◆ **Assignment**
Transcribe the data below verbatim from the line with "by (intros j u Hj; destruct (Hd j Hj) as [_" to the line with "Variables source_l2 source_m2". Include both of those lines.
..............................
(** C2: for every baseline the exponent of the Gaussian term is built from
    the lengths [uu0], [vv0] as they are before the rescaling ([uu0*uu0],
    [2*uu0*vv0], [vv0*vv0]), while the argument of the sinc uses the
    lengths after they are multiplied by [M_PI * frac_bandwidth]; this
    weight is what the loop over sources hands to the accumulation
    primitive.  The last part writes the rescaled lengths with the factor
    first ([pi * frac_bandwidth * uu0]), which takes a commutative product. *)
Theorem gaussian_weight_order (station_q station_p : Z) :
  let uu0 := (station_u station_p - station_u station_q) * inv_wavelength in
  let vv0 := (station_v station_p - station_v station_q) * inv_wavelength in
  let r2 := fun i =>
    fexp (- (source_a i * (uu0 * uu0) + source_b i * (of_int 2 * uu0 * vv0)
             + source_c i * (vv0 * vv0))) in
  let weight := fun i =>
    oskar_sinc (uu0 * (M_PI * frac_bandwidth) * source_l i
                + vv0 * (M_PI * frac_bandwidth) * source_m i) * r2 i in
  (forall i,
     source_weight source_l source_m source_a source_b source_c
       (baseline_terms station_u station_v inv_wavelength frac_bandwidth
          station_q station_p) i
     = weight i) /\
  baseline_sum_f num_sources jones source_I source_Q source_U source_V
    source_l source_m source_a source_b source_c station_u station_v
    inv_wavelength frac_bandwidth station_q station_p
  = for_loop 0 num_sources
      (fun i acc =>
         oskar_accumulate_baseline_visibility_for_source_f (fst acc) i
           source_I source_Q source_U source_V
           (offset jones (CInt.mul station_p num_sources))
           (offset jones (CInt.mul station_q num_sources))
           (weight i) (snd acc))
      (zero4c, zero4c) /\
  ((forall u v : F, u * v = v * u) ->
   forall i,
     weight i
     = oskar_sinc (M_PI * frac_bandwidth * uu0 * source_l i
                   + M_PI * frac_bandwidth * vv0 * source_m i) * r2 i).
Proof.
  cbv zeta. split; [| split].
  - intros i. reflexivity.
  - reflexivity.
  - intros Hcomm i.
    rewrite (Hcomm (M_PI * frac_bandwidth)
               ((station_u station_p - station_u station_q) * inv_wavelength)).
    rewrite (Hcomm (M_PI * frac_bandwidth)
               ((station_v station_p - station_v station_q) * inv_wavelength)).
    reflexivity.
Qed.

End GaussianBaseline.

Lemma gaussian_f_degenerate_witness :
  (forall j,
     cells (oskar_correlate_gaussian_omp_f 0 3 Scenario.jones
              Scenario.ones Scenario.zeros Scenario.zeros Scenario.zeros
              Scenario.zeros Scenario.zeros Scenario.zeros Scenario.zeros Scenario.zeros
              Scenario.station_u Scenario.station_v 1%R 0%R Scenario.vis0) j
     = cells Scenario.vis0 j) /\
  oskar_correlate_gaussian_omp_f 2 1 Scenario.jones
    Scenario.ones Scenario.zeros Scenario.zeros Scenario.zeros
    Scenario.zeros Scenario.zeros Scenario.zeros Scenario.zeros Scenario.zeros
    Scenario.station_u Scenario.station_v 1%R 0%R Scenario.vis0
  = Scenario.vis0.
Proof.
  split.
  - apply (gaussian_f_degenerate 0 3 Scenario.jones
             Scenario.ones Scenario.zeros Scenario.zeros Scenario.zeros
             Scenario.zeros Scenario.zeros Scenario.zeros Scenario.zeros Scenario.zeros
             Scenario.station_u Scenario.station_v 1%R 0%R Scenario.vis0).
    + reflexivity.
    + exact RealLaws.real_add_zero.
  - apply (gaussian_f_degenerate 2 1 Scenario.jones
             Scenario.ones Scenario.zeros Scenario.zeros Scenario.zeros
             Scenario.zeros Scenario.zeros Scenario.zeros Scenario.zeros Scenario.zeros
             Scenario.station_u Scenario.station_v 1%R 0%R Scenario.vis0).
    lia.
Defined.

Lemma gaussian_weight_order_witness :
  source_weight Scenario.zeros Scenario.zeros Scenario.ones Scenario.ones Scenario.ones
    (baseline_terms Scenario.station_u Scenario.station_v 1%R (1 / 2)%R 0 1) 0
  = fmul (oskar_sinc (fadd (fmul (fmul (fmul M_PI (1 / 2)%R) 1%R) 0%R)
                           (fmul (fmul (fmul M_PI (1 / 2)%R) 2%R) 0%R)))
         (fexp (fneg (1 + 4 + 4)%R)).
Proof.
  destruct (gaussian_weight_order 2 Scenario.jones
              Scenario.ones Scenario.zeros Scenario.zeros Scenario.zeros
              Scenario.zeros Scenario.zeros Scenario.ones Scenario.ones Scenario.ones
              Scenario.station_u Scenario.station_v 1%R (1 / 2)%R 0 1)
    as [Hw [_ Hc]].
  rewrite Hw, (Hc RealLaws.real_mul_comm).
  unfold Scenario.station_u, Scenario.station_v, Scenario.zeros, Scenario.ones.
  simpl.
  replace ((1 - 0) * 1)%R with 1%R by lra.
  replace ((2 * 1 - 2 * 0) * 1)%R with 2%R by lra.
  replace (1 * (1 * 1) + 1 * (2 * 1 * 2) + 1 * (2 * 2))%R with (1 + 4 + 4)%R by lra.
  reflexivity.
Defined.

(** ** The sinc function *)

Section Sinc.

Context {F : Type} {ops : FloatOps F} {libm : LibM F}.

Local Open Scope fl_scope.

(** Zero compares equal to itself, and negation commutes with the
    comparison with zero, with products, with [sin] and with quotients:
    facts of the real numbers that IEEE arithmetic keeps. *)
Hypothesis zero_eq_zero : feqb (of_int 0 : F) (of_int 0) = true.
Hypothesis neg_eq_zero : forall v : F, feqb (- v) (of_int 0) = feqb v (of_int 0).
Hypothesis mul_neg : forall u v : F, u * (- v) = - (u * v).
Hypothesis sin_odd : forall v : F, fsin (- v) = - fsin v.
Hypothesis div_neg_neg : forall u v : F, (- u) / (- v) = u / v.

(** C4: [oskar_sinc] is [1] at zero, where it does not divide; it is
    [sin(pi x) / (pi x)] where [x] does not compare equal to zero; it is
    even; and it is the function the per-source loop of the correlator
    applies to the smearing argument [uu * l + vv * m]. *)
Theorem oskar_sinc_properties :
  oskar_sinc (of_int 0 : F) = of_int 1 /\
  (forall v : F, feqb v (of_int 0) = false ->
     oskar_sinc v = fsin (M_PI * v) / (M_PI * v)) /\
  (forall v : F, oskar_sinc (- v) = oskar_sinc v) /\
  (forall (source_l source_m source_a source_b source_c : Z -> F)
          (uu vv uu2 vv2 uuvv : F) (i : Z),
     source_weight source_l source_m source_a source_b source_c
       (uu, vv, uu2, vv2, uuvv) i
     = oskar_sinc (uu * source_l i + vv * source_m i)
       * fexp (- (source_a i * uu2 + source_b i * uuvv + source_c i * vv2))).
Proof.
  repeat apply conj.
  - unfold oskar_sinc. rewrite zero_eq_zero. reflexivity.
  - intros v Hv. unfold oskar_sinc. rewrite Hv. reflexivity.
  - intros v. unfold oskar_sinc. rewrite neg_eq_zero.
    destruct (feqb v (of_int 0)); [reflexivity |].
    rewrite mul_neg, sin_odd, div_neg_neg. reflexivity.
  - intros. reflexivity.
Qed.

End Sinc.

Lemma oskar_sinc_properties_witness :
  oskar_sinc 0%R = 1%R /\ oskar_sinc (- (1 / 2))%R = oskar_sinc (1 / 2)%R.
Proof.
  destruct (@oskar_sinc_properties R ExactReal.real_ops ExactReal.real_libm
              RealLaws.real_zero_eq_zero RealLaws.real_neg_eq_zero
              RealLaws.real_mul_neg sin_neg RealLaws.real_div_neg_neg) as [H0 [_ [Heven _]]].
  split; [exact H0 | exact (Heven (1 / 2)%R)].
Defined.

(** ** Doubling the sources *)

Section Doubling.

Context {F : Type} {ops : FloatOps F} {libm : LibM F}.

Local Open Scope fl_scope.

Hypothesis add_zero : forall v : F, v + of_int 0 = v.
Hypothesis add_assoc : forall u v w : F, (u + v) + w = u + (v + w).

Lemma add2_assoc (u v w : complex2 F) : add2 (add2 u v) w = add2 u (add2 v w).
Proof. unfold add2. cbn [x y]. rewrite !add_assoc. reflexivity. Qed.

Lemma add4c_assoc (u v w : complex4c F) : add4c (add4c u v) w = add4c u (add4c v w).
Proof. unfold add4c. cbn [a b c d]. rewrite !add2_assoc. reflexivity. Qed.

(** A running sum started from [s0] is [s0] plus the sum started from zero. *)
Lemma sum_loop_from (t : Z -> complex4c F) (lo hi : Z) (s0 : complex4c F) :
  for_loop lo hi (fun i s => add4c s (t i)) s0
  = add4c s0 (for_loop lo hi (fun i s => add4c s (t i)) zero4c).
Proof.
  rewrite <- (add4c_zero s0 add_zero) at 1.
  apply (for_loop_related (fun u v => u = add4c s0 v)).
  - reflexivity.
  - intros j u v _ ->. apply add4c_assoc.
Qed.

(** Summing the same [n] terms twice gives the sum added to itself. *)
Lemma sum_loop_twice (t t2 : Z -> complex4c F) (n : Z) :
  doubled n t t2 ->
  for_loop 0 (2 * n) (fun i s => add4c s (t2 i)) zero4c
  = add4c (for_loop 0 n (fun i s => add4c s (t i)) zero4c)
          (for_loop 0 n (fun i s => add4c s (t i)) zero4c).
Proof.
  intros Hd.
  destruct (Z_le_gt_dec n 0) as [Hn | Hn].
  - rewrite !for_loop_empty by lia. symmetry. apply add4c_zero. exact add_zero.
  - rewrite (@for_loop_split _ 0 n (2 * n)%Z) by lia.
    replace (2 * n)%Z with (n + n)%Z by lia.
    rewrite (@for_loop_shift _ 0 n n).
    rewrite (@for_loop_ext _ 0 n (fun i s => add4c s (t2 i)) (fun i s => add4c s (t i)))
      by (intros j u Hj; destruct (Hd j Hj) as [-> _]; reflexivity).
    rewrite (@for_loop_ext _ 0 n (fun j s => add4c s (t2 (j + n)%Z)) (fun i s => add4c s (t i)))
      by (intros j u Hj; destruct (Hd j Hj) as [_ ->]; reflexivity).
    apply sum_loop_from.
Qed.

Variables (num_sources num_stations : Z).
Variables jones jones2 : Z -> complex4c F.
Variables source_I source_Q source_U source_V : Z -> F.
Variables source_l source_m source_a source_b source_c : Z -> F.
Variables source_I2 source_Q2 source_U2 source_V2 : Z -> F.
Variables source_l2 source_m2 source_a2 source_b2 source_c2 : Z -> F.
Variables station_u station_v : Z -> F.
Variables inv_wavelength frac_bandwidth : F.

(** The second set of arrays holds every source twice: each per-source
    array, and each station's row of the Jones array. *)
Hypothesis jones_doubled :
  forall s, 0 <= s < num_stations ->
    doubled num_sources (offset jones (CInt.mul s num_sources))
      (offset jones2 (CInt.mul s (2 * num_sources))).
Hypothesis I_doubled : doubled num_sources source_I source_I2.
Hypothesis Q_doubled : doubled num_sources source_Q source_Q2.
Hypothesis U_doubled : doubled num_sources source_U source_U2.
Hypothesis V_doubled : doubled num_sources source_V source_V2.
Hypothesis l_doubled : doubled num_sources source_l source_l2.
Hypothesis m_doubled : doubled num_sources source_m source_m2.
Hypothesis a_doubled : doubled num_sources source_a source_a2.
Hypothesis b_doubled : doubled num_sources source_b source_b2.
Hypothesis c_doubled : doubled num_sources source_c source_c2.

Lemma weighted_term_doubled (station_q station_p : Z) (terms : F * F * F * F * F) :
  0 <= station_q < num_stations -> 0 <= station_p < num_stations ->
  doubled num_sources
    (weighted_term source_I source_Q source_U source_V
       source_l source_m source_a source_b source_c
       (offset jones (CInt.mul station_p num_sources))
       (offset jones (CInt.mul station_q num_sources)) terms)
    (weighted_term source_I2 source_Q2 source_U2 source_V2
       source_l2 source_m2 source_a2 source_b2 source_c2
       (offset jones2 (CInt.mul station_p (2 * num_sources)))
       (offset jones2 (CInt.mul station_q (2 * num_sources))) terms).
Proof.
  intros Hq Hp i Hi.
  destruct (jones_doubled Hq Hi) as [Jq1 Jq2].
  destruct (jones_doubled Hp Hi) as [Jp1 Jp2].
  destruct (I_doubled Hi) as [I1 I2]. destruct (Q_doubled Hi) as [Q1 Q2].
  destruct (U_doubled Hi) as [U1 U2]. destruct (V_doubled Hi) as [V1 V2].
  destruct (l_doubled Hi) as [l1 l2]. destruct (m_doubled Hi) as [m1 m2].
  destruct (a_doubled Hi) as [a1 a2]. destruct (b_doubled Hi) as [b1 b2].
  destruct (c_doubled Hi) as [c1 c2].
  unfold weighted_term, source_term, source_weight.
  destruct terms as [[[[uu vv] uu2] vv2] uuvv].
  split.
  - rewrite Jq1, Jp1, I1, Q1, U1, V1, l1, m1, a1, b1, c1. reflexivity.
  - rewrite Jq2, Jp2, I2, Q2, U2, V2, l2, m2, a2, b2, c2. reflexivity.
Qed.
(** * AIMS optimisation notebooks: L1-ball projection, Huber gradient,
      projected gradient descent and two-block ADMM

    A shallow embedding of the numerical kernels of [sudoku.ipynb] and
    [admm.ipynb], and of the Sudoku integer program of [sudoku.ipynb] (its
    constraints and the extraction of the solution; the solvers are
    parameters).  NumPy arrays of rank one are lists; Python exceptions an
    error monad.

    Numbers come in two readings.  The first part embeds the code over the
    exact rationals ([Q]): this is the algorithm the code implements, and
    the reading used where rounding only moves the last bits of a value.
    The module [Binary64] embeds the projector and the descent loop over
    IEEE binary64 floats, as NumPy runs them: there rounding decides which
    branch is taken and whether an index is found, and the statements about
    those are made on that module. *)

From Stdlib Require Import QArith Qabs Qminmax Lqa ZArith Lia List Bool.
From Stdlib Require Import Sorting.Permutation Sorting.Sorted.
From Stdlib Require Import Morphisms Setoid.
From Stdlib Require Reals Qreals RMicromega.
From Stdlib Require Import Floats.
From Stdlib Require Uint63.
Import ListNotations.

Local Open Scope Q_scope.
..............................
◆ **Solution below**
      by (intros j u Hj; destruct (Hd j Hj) as [_ ->]; reflexivity).
    apply sum_loop_from.
Qed.

Variables (num_sources num_stations : Z).
Variables jones jones2 : Z -> complex4c F.
Variables source_I source_Q source_U source_V : Z -> F.
Variables source_l source_m source_a source_b source_c : Z -> F.
Variables source_I2 source_Q2 source_U2 source_V2 : Z -> F.
Variables source_l2 source_m2 source_a2 source_b2 source_c2 : Z -> F.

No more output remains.